Return, word for word, the line that contains "(** Truth value of a JSON value. *)" and every line after it through the end of the records.

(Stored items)
*** Begin section ***

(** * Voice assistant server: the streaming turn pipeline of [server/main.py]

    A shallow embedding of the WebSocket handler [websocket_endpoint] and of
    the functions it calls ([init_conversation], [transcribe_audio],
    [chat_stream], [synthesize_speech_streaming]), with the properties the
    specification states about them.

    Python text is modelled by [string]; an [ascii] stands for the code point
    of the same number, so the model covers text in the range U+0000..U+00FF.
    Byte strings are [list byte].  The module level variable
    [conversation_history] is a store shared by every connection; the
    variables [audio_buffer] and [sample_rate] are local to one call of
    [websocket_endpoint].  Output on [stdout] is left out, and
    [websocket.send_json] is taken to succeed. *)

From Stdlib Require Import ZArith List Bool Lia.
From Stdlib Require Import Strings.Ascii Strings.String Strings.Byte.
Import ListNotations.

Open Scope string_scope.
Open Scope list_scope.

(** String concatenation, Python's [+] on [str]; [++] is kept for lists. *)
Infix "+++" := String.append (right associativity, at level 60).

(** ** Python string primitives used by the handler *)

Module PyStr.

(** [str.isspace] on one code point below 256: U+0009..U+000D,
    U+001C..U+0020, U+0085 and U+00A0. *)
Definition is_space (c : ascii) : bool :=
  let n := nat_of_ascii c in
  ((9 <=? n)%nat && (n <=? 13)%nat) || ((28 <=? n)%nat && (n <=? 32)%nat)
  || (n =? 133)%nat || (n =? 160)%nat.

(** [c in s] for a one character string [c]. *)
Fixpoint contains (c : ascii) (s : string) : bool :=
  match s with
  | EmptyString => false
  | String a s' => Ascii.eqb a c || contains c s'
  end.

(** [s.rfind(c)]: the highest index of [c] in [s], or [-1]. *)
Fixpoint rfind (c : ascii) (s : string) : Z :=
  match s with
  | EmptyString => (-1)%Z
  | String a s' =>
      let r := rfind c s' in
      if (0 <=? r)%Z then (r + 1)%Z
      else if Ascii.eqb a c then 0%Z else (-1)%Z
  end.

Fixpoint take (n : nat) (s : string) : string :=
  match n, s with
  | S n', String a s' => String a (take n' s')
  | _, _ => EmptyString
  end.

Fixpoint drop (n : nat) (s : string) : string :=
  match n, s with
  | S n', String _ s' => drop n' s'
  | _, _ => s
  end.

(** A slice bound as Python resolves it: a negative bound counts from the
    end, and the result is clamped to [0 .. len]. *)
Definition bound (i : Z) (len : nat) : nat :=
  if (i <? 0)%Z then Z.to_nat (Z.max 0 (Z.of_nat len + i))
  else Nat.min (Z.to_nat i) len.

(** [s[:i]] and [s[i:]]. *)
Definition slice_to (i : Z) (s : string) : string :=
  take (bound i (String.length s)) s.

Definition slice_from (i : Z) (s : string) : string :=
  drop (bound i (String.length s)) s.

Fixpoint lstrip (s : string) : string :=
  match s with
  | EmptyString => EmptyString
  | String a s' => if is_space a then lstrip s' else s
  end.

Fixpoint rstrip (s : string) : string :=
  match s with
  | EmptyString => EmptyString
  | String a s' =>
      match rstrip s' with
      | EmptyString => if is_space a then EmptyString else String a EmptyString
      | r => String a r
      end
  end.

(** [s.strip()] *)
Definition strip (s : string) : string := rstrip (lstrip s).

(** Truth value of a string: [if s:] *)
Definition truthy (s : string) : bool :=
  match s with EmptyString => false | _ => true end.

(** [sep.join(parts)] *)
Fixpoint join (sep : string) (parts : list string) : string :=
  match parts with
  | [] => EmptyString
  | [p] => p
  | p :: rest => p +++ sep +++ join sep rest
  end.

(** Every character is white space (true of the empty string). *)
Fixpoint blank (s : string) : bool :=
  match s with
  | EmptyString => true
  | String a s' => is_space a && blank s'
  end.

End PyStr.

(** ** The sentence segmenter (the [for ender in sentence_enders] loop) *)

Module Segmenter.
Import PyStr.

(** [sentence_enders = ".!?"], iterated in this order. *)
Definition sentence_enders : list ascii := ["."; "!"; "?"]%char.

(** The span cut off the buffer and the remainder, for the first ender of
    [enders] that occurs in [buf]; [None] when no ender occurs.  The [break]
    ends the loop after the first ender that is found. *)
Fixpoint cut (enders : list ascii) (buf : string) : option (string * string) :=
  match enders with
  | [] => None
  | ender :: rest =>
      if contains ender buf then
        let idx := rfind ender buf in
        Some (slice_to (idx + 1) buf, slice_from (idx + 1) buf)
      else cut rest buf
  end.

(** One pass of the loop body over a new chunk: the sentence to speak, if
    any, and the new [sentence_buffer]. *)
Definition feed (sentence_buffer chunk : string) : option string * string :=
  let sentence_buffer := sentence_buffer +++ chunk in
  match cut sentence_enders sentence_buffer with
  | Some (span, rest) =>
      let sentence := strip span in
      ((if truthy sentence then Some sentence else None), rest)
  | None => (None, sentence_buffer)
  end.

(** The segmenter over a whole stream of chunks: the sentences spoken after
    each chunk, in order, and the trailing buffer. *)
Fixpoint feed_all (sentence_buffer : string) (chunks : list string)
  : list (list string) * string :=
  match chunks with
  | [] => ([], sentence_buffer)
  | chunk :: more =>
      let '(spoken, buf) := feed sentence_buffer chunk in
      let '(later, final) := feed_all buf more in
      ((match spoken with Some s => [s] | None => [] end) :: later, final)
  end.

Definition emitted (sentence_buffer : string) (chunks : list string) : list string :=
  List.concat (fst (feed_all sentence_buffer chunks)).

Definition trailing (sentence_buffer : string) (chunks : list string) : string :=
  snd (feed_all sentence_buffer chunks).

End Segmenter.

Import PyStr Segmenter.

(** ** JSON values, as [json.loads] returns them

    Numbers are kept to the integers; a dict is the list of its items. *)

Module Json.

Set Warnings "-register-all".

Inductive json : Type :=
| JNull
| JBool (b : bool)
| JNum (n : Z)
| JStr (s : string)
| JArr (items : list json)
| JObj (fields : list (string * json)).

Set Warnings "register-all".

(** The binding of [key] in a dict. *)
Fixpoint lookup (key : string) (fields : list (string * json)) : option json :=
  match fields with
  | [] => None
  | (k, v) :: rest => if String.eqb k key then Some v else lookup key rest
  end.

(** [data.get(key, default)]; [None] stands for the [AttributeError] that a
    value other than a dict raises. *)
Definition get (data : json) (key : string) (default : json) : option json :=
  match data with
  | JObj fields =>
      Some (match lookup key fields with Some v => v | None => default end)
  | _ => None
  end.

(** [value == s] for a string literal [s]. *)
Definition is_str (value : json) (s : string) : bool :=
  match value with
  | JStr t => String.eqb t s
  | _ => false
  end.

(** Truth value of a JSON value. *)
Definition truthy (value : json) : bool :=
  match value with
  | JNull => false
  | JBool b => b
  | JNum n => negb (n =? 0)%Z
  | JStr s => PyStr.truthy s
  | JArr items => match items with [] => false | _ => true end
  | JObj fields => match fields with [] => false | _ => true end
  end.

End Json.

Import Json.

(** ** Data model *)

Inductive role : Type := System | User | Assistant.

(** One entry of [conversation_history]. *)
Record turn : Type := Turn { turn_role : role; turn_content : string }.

*** End section ***

Output of the task
(** Truth value of a JSON value. *)
Definition truthy (value : json) : bool :=
  match value with
  | JNull => false
  | JBool b => b
  | JNum n => negb (n =? 0)%Z
  | JStr s => PyStr.truthy s
  | JArr items => match items with [] => false | _ => true end
  | JObj fields => match fields with [] => false | _ => true end
  end.

End Json.

Import Json.

(** ** Data model *)

Inductive role : Type := System | User | Assistant.

(** One entry of [conversation_history]. *)
Record turn : Type := Turn { turn_role : role; turn_content : string }.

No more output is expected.